## Task item
Write out, unaltered, each line from the top of the records below down to the line where "(** [d.update(d')] *)" appears, that line included.

## Given records

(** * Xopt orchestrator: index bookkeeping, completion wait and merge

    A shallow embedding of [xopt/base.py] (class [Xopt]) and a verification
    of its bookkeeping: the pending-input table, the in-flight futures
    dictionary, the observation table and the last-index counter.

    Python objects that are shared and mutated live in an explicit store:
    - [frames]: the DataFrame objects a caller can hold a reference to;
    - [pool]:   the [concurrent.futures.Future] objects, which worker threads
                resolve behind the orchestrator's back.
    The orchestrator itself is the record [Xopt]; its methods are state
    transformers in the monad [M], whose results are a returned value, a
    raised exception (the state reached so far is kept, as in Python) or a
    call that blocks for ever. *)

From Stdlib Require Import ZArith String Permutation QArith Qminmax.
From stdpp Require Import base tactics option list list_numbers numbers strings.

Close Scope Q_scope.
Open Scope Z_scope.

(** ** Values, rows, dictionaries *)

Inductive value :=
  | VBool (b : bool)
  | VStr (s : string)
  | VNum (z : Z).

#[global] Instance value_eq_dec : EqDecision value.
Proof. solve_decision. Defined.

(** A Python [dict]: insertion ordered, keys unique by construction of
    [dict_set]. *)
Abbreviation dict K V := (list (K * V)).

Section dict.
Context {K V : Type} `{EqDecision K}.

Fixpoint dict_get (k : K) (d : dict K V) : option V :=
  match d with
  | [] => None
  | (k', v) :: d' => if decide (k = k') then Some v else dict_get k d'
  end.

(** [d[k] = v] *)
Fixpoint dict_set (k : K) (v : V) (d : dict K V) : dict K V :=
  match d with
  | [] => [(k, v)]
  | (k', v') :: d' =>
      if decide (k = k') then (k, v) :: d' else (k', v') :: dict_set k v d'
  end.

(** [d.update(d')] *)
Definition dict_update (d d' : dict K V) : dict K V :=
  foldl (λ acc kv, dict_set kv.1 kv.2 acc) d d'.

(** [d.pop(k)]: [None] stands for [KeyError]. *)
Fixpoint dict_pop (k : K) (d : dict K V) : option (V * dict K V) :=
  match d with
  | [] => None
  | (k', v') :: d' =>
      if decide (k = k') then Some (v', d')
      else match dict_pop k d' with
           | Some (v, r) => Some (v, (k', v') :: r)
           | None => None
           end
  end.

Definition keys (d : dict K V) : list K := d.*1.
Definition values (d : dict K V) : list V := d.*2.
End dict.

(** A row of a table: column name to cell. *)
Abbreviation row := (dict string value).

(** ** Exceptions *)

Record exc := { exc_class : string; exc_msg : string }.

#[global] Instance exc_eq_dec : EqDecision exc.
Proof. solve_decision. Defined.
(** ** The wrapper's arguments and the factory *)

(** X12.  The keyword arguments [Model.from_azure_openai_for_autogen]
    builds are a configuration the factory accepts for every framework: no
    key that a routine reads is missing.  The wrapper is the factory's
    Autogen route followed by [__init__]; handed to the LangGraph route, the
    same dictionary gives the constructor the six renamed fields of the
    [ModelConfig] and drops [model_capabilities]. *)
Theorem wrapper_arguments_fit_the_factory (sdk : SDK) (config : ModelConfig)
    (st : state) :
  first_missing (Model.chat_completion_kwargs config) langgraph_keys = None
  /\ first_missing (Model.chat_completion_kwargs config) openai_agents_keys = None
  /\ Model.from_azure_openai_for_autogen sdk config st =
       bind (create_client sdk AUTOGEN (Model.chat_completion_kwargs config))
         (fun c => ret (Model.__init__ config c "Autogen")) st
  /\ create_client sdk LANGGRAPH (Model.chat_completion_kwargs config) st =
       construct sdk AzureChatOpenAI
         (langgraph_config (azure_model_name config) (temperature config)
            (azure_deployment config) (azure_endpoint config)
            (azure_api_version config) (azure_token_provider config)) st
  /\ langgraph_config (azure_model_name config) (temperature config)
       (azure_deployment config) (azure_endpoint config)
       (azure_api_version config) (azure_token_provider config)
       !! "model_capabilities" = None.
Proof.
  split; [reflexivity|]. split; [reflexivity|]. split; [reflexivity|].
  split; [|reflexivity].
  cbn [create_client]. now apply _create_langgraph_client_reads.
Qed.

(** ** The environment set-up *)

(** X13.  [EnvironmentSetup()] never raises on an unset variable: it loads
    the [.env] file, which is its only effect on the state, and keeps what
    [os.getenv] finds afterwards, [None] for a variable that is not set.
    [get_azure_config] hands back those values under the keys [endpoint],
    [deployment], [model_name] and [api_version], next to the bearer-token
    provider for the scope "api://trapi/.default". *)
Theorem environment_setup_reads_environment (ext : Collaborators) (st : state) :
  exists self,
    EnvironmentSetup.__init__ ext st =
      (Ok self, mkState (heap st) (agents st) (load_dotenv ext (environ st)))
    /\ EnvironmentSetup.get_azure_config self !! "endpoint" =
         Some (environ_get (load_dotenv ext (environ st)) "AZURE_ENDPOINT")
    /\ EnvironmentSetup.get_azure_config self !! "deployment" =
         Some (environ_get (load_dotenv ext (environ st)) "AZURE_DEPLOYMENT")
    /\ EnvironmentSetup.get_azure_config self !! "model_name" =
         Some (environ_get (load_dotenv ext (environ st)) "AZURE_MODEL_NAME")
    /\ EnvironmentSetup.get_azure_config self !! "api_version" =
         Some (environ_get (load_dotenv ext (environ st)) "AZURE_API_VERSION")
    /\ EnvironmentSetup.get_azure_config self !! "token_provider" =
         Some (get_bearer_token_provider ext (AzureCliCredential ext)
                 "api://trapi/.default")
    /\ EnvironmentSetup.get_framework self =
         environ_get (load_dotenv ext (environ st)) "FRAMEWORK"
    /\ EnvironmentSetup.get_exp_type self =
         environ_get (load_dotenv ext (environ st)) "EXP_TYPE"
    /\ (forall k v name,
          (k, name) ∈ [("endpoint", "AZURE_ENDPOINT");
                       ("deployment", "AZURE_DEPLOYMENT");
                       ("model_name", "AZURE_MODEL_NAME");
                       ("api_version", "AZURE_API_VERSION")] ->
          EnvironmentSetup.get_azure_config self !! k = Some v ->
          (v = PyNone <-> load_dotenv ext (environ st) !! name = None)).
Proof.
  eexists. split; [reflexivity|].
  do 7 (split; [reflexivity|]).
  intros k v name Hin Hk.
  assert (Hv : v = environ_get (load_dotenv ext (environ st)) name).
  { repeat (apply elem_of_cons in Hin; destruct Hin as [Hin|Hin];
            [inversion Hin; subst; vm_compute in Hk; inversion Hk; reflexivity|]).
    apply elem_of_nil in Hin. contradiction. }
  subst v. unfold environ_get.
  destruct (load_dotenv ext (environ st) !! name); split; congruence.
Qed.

## Result of this task
(** * Xopt orchestrator: index bookkeeping, completion wait and merge

    A shallow embedding of [xopt/base.py] (class [Xopt]) and a verification
    of its bookkeeping: the pending-input table, the in-flight futures
    dictionary, the observation table and the last-index counter.

    Python objects that are shared and mutated live in an explicit store:
    - [frames]: the DataFrame objects a caller can hold a reference to;
    - [pool]:   the [concurrent.futures.Future] objects, which worker threads
                resolve behind the orchestrator's back.
    The orchestrator itself is the record [Xopt]; its methods are state
    transformers in the monad [M], whose results are a returned value, a
    raised exception (the state reached so far is kept, as in Python) or a
    call that blocks for ever. *)

From Stdlib Require Import ZArith String Permutation QArith Qminmax.
From stdpp Require Import base tactics option list list_numbers numbers strings.

Close Scope Q_scope.
Open Scope Z_scope.

(** ** Values, rows, dictionaries *)

Inductive value :=
  | VBool (b : bool)
  | VStr (s : string)
  | VNum (z : Z).

#[global] Instance value_eq_dec : EqDecision value.
Proof. solve_decision. Defined.

(** A Python [dict]: insertion ordered, keys unique by construction of
    [dict_set]. *)
Abbreviation dict K V := (list (K * V)).

Section dict.
Context {K V : Type} `{EqDecision K}.

Fixpoint dict_get (k : K) (d : dict K V) : option V :=
  match d with
  | [] => None
  | (k', v) :: d' => if decide (k = k') then Some v else dict_get k d'
  end.

(** [d[k] = v] *)
Fixpoint dict_set (k : K) (v : V) (d : dict K V) : dict K V :=
  match d with
  | [] => [(k, v)]
  | (k', v') :: d' =>
      if decide (k = k') then (k, v) :: d' else (k', v') :: dict_set k v d'
  end.

(** [d.update(d')] *)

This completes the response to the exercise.